The dark is our only certain uncertainty, a constant, the one thing in this world that human beings have been trying to control since the dawn of time. First with fire, then electricity… you would be hard pressed to find a main street in a town, now, that doesn’t have its store windows lit up overnight. Light has been our way to keep the darkness at bay for as long as both have existed. But why?
In the early years of human evolution, the darkness held within it imminent danger. Wild animals, a cliff with a sheer drop, sharp objects in a cave. So instinctual was the fear, that it has remained within our hindbrain ever since. Even people who claim they haven’t a fear of the dark will feel a prickle on the back of their neck once in awhile – it’s instinct kicking in, even when logic can explain that fear away.

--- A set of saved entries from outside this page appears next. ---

Lemma acct_key_ok m s D k a :
  coh D (acctState s) m -> m !! k = Some a -> k = LedgerKeyAccount (acct_Address a) /\ acct_wf a.
Proof.
  intros HC Hk. destruct (represents_lookup _ _ _ _ (coh_tree _ _ _ HC) Hk) as (b & _ & [Hok _]).
  exact Hok.
Qed.

(** ** Rules for the operations *)

Lemma wp_findAccount s m addr Q :
  ainv ∅ s m ->
  (forall r s', ainv ∅ s' m -> (forall l x, cheld s l x -> cheld s' l x) ->
    newbiesDeliver s' = newbiesDeliver s ->
    match m !! LedgerKeyAccount addr with
    | Some x => exists l, r = Some l /\ cheld s' l x /\
        cached (acctState s') !! LedgerKeyAccount addr = Some l /\
        forall l', cached (acctState s) !! LedgerKeyAccount addr = Some l' -> l' = l
    | None => r = None /\ s' = s
    end -> Q (Ok r) s') ->
  wp (findAccount addr true) Q s.
Proof.
  intros HI HQ. unfold findAccount. apply wp_bind, wp_try, wp_zoom; cbn.
  pose proof (ainv_coh _ _ _ HI) as HC.
  destruct (m !! LedgerKeyAccount addr) as [x|] eqn:Ex.
  - apply (held_get_rule ∅ _ m (LedgerKeyAccount addr) x); try done.
    intros l ls HC' Hl Hf Hca Hcm. apply wp_ret.
    destruct (acct_key_ok m s ∅ _ _ HC Ex) as [Hk Hwf].
    apply LedgerKeyAccount_inj in Hk as ->.
    apply HQ; [| |done|].
    + now apply (ainv_frames_None ∅ ∅ s _ m m HI).
    + intros l' x' Hh. now apply (cheld_frames_None s).
    + exists l. split; [done|]. split; [now split|]. split; [done|].
      intros l' Hl'. apply Hcm in Hl'. congruence.
  - apply (wp_Get_none ∅ _ m (LedgerKeyAccount addr)); try done.
    apply wp_ret. destruct s; cbn. now apply HQ.
Qed.

Lemma wp_a_alloc s m x Q :
  ainv ∅ s m -> acct_wf x ->
  (forall l s', ainv ∅ s' m -> cheld s' l x -> (forall l x, cheld s l x -> cheld s' l x) ->
    newbiesDeliver s' = newbiesDeliver s -> Q (Ok l) s') ->
  wp (a_alloc x) Q s.
Proof.
  intros HI Hwf HQ. apply wp_zoom. cbn. pose proof (ainv_coh _ _ _ HI) as HC.
  apply (held_alloc_rule ∅ _ m); [done|]. intros l ls HC' Hl Hun Hf Hled _.
  apply HQ; [| | |done].
  - now apply (ainv_frames_None ∅ ∅ s _ m m HI).
  - now split.
  - intros l' x' Hh. now apply (cheld_frames_None s).
Qed.

Lemma wp_a_deref s l x Q : cheld s l x -> Q (Ok x) s -> wp (a_deref l) Q s.
Proof.
  intros [[Hl _] _] HQ. apply wp_zoom. cbn. apply (wp_deref _ l x); [done|]. now destruct s.
Qed.

Lemma wp_a_update_err s l x f e Q :
  cheld s l x -> f x = Err e -> Q (Err e) s -> wp (a_update l f) Q s.
Proof.
  intros Hl Hf HQ. apply wp_bind, (wp_a_deref s l x _ Hl), wp_bind, wp_lift. now rewrite Hf.
Qed.

Lemma wp_a_update D s m l x f x' Q :
  ainv D s m -> cheld s l x -> f x = Ok x' -> acct_wf x' -> acct_Address x' = acct_Address x ->
  (forall s', ainv (D ∪ {[LedgerKeyAccount (acct_Address x)]}) s' m -> cheld s' l x' ->
    (forall l' y, cheld s l' y -> acct_Address y <> acct_Address x -> cheld s' l' y) ->
    newbiesDeliver s' = newbiesDeliver s -> Q (Ok tt) s') ->
  wp (a_update l f) Q s.
Proof.
  intros HI Hl Hf Hwf' Ha HQ. apply wp_bind, (wp_a_deref s l x _ Hl), wp_bind, wp_lift.
  rewrite Hf. apply wp_zoom; cbn. pose proof Hl as [Hl0 Hwf].
  apply (held_assign_rule D _ m l (LedgerKeyAccount (acct_Address x)) x); [apply (ainv_coh _ _ _ HI)|exact Hl0|].
  intros ls HC' Hl' Hfr Hled. apply HQ; [| | |done].
  - now apply (ainv_frames_Some D _ s _ m m l x x' HI).
  - split; [|done]. now rewrite Ha.
  - intros l' y Hy Hne. apply (cheld_frames s _ l x); try done. apply Hl0.
Qed.

Lemma wp_setAccount D s m l x Q :
  ainv D s m -> cheld s l x ->
  (forall s', ainv (D ∖ {[LedgerKeyAccount (acct_Address x)]}) s' (store_acct m x) ->
    cheld s' l x -> (forall l' y, cheld s l' y -> cheld s' l' y) ->
    newbiesDeliver s' = newbiesDeliver s -> Q (Ok tt) s') ->
  wp (setAccount l true) Q s.
Proof.
  intros HI Hl HQ. apply wp_bind, (wp_a_deref s l x _ Hl), wp_zoom; cbn. pose proof Hl as [Hl0 Hwf].
  apply (held_set_rule D _ m _ l x); [apply (ainv_coh _ _ _ HI)|done|done|done|].
  intros ls HC' Hl' Hfr. apply HQ; [| | |done].
  - now apply (ainv_frames_Some D _ s _ m _ l x x HI).
  - now split.
  - intros l' y [Hy Hywf]. destruct (decide (l' = l)) as [->|Hne].
    + assert (y = x) as -> by (destruct Hy, Hl0; congruence). now split.
    + split; [|done]. apply Hfr; [congruence|done].
Qed.

(** Reading, changing and storing an account: what every operation ends in. *)
Lemma wp_update_set s m l x f x' Q :
  ainv ∅ s m -> cheld s l x -> f x = Ok x' -> acct_wf x' -> acct_Address x' = acct_Address x ->
  (forall s', ainv ∅ s' (store_acct m x') -> cheld s' l x' ->
    (forall l' y, cheld s l' y -> acct_Address y <> acct_Address x -> cheld s' l' y) ->
    newbiesDeliver s' = newbiesDeliver s -> Q (Ok tt) s') ->
  wp (a_update l f ;;; setAccount l true) Q s.
Proof.
  intros HI Hl Hf Hwf Ha HQ. apply wp_bind.
  apply (wp_a_update ∅ s m l x f x'); try done. intros s1 HI1 Hl1 Hfr1 En1.
  eapply (wp_setAccount _ s1 m l x'); [exact HI1|done|]. intros s2 HI2 Hl2 Hfr2 En2.
  rewrite Ha, dirty_one in HI2. apply HQ; auto. congruence.
Qed.

Lemma acct_at_wf m s addr :
  ainv ∅ s m -> length addr = AddrSize ->
  acct_wf (acct_at m addr) /\ acct_Address (acct_at m addr) = addr.
Proof.
  intros HI Ha. unfold acct_at. destruct (m !! LedgerKeyAccount addr) as [x|] eqn:Ex; cbn.
  - destruct (acct_key_ok m s ∅ _ _ (ainv_coh _ _ _ HI) Ex) as [Hk Hwf].
    apply LedgerKeyAccount_inj in Hk. auto.
  - split; [now apply acct_wf_new|done].
Qed.

Lemma wp_find_or_alloc s m addr Q :
  ainv ∅ s m -> length addr = AddrSize ->
  (forall l s', ainv ∅ s' m -> cheld s' l (acct_at m addr) ->
    (forall l x, cheld s l x -> cheld s' l x) -> newbiesDeliver s' = newbiesDeliver s ->
    Q (Ok l) s') ->
  wp (find_or_alloc addr true) Q s.
Proof.
  intros HI Ha HQ. unfold find_or_alloc. apply wp_bind, (wp_findAccount s m addr _ HI).
  intros r s1 HI1 Hk En. unfold acct_at in HQ.
  destruct (m !! LedgerKeyAccount addr) as [x|] eqn:Ex; cbn in HQ.
  - intros (l & -> & Hl & _). now apply wp_ret, HQ.
  - intros [-> ->]. apply (wp_a_alloc s m); [done|now apply acct_wf_new|].
    intros l s' HI' Hl Hf En'. now apply HQ.
Qed.

(** Debiting and crediting two objects of different accounts. *)
Lemma wp_transfer_ne s m l0 x0 l1 x1 amt Q :
  ainv ∅ s m -> cheld s l0 x0 -> cheld s l1 x1 -> acct_Address x0 <> acct_Address x1 ->
  0 <= amt < 2 ^ 255 -> amt <= acct_Balance x0 ->
  (forall s', ainv ∅ s' (store_acct (store_acct m (SetBalance x0 (acct_Balance x0 - amt)))
      (SetBalance x1 (uadd (acct_Balance x1) amt))) -> Q (Ok tt) s') ->
  wp (transfer l0 l1 amt ;;; setAccount l0 true ;;; setAccount l1 true) Q s.
Proof.
  intros HI Hl0 Hl1 Hne Hamt Hle HQ.
  assert (Hb0 : in_u256 (acct_Balance x0)) by apply (wf_balance _ (proj2 Hl0)).
  pose proof (SubBalance_ok x0 amt Hamt Hle Hb0) as Hs.
  apply wp_bind, wp_bind.
  apply (wp_a_update ∅ s m l0 x0 _ (SetBalance x0 (acct_Balance x0 - amt))); try done.
  { apply acct_wf_SetBalance; [apply Hl0|]. unfold in_u256 in *; lia. }
  intros s1 HI1 Hl01 Hf1 En1.
  assert (Hl11 : cheld s1 l1 x1) by (apply Hf1; congruence).
  apply wp_bind, wp_try.
  eapply (wp_a_update _ s1 m l1 x1 _ (SetBalance x1 (uadd (acct_Balance x1) amt)));
    [exact HI1|done|now apply AddBalance_ok|
     apply acct_wf_SetBalance; [apply Hl1|apply u256_range]|done|].
  intros s2 HI2 Hl12 Hf2 En2. apply wp_ret.
  assert (Hl02 : cheld s2 l0 (SetBalance x0 (acct_Balance x0 - amt))) by (apply Hf2; done).
  apply wp_bind. eapply wp_setAccount; [exact HI2|exact Hl02|].
  intros s3 HI3 Hl03 Hf3 En3. eapply wp_setAccount; [exact HI3|exact (Hf3 _ _ Hl12)|].
  intros s4 HI4 _ _ _. apply HQ. cbn [acct_Address SetBalance] in HI4.
  now rewrite dirty_two in HI4.
Qed.

(** A transfer from an account to itself, through one object. *)
Lemma wp_transfer_self s m l x amt Q :
  ainv ∅ s m -> cheld s l x -> 0 <= amt < 2 ^ 255 -> amt <= acct_Balance x ->
  (forall s', ainv ∅ s' (store_acct m x) -> Q (Ok tt) s') ->
  wp (transfer l l amt ;;; setAccount l true ;;; setAccount l true) Q s.
Proof.
  intros HI Hl Hamt Hle HQ. pose proof (wf_balance _ (proj2 Hl)) as Hb.
  pose proof (SubBalance_ok x amt Hamt Hle Hb) as Hs.
  apply wp_bind, wp_bind.
  apply (wp_a_update ∅ s m l x _ (SetBalance x (acct_Balance x - amt))); try done.
  { apply acct_wf_SetBalance; [apply Hl|]. unfold in_u256 in *; lia. }
  intros s1 HI1 Hl1 Hf1 En1. apply wp_bind, wp_try.
  eapply (wp_a_update _ s1 m l _ _ x); [exact HI1|exact Hl1| |apply Hl|done|].
  { rewrite AddBalance_ok by done. cbn. unfold uadd.
    replace (acct_Balance x - amt + amt) with (acct_Balance x) by lia.
    rewrite u256_id by done. now destruct x. }
  intros s2 HI2 Hl2 Hf2 En2. apply wp_ret, wp_bind.
  eapply wp_setAccount; [exact HI2|exact Hl2|].
  intros s3 HI3 Hl3 Hf3 En3. eapply wp_setAccount; [exact HI3|exact Hl3|].
  intros s4 HI4 _ _ _. apply HQ. cbn [acct_Address SetBalance] in HI4.
  unfold store_acct in HI4 |- *. rewrite insert_insert_eq in HI4.
  now rewrite dirty_two in HI4.
Qed.

Lemma store_acct_id m addr x :
  m !! LedgerKeyAccount addr = Some x -> acct_Address x = addr -> store_acct m x = m.
Proof. intros Hx <-. now apply insert_id. Qed.

Lemma acct_at_some m addr x : m !! LedgerKeyAccount addr = Some x -> acct_at m addr = x.
Proof. unfold acct_at. now intros ->. Qed.

Lemma acct_at_store_ne m addr x :
  acct_Address x <> addr -> acct_at (store_acct m x) addr = acct_at m addr.
Proof.
  intros Hne. unfold acct_at, store_acct. rewrite lookup_insert_ne; [done|].
  intros E. apply Hne, LedgerKeyAccount_inj, E.
Qed.

Lemma acct_at_store_eq m x addr : acct_Address x = addr -> acct_at (store_acct m x) addr = x.
Proof. intros <-. unfold acct_at, store_acct. now rewrite lookup_insert_eq. Qed.

(** Debiting and crediting one account changes nothing. *)
Lemma credit_debit_self m addr x amt :
  m !! LedgerKeyAccount addr = Some x -> acct_Address x = addr -> in_u256 (acct_Balance x) ->
  credit (debit m addr amt) addr amt = store_acct m x.
Proof.
  intros Hx Ha Hb. unfold credit, debit, bal. rewrite (acct_at_some m addr x Hx).
  rewrite acct_at_store_eq by done. unfold store_acct; cbn. rewrite insert_insert_eq. f_equal.
  unfold uadd. replace (acct_Balance x - amt + amt) with (acct_Balance x) by lia.
  rewrite u256_id by done. now destruct x.
Qed.

(** Finding the receiver of a transfer while holding the sender. *)
Lemma wp_find_receiver {B} s m from x0 l0 to (k : loc -> M ACtrler B) Q :
  ainv ∅ s m -> length to = AddrSize -> m !! LedgerKeyAccount from = Some x0 -> cheld s l0 x0 ->
  cached (acctState s) !! LedgerKeyAccount from = Some l0 ->
  (forall l1 s1, ainv ∅ s1 m -> cheld s1 l0 x0 -> cheld s1 l1 (acct_at m to) ->
    (from = to -> l1 = l0) -> wp (k l1) Q s1) ->
  wp (let! r1 := findAccount to true in
      let! acct1 := (match r1 with
                     | Some l => ret l
                     | None => a_alloc (NewAccountWithName to [])
                     end) in k acct1) Q s.
Proof.
  intros HI Ht E0 Hl0 Hc0 HQ. apply wp_bind, (wp_findAccount s m to _ HI).
  intros r1 s1 HI1 Hk1 En1. unfold acct_at in HQ.
  destruct (m !! LedgerKeyAccount to) as [x1|] eqn:E1.
  - intros (l1 & -> & Hl1 & _ & Hsame). apply wp_bind, wp_ret, HQ; auto.
    intros <-. symmetry. now apply Hsame.
  - intros [-> ->]. apply wp_bind, (wp_a_alloc s m); [done|now apply acct_wf_new|].
    intros l1 s' HI' Hl1 Hf' _. apply HQ; auto. intros <-. congruence.
Qed.

Lemma ctrl_Transfer_spec s m from to amt :
  ainv ∅ s m -> length to = AddrSize -> 0 <= amt < 2 ^ 255 ->
  wp (ctrl_Transfer from to amt true) (fun o s' =>
    match m !! LedgerKeyAccount from with
    | None => o = Err (Wrapf ErrNotFoundAccount "Transfer - address: %v") /\ ainv ∅ s' m
    | Some a =>
        if acct_Balance a <? amt then o = Err ErrInsufficientFund /\ ainv ∅ s' m
        else o = Ok tt /\ ainv ∅ s' (credit (debit m from amt) to amt)
    end) s.
Proof.
  intros HI Ht Hamt. unfold ctrl_Transfer. apply wp_bind, (wp_findAccount s m from _ HI).
  intros r0 s0 HI0 Hk0 En0. destruct (m !! LedgerKeyAccount from) as [x0|] eqn:E0;
    [|intros [-> ->]; now apply wp_throw].
  intros (l0 & -> & Hl0 & Hc0 & _).
  destruct (acct_key_ok m s0 ∅ _ _ (ainv_coh _ _ _ HI0) E0) as [Ha0 Hwf0].
  apply LedgerKeyAccount_inj in Ha0.
  apply (wp_find_receiver s0 m from x0 l0 to); try done. intros l1 s1 HI1 Hl01 Hl1 Hsame.
  destruct (Z.ltb_spec (acct_Balance x0) amt) as [Hlt|Hle].
  - unfold transfer. apply wp_bind, wp_bind.
    now apply (wp_a_update_err s1 l0 x0 _ ErrInsufficientFund _ Hl01 (SubBalance_short _ _ Hamt Hlt)).
  - destruct (decide (from = to)) as [->|Hne].
    + rewrite (Hsame eq_refl). apply (wp_transfer_self s1 m l0 x0); try done.
      intros s2 HI2. split; [done|].
      rewrite (credit_debit_self m to x0); [done|done|done|apply (wf_balance _ Hwf0)].
    + destruct (acct_at_wf m s1 to HI1 Ht) as [Hwf1 Ha1].
      apply (wp_transfer_ne s1 m l0 x0 l1 (acct_at m to)); try done; [congruence|].
      intros s2 HI2. split; [done|]. unfold credit, debit, bal.
      rewrite (acct_at_some m from x0 E0). rewrite acct_at_store_ne by (cbn; congruence). exact HI2.
Qed.

Lemma ctrl_AddBalance_spec s m addr amt :
  ainv ∅ s m -> length addr = AddrSize -> 0 <= amt < 2 ^ 255 ->
  wp (ctrl_AddBalance addr amt true) (okQ (fun _ s' =>
    ainv ∅ s' (credit m addr amt) /\
    forall l y, cheld s l y -> acct_Address y <> addr -> cheld s' l y)) s.
Proof.
  intros HI Ha Hamt. apply wp_bind, (wp_find_or_alloc s m addr _ HI Ha).
  intros l s1 HI1 Hl Hf1 En1. destruct (acct_at_wf m s1 addr HI1 Ha) as [Hwf Haddr].
  apply (wp_update_set s1 m l (acct_at m addr) _
    (SetBalance (acct_at m addr) (uadd (bal m addr) amt))); try done.
  - now apply AddBalance_ok.
  - apply acct_wf_SetBalance; [done|apply u256_range].
  - intros s2 HI2 _ Hf2 _. split; [done|]. intros l' y Hy Hne. apply Hf2; auto. congruence.
Qed.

Nowadays, while we no longer need to fear wild animals or unexpected cliffs, we find ourselves worried about walking through a dark park alone at night, or crossing an unlit alleyway. But should we be?
Achluophobia – as any phobia – puts irrational terrors into our heads. While some may worry about being abducted, robbed or hurt, others may find themselves conjuring ghosts and supernatural creatures from the shadows. In fact, phasmophobia – or the fear of ghosts and spirits – is a common and often debated about phobia held by many people all over the world. Just like the fear of the dark, a fear of ghosts is something that transcends time, distance, race and age.
People who suffer acute achluophobia will find it difficult to be in any space with an absence of light. They may start to feel short of breath, find their hearts hammering, their palms sweating and their entire bodies trembling. In the worst cases, a sufferer may even get nauseous and find it difficult to articulate themselves to those around them. And unfortunately, unlike other phobias that may be specifically triggered or socially related, achluophobia could affect people any time the sun goes down – and that is no way to live.
Thankfully, with how common the phobia is worldwide, psychologists have perfected many techniques throughout the years for helping people deal with this. Hypnotherapy is cited as being a forerunner in establishing the parameters of the phobia and helping both the patient and their doctor work together to overcome it. Alongside that, exposure therapy in a safe environment has proven to also be effective. While medication is rarely administered in general cases, all phobias are a form of anxiety disorder, and when needed a prescription is available for those suffering.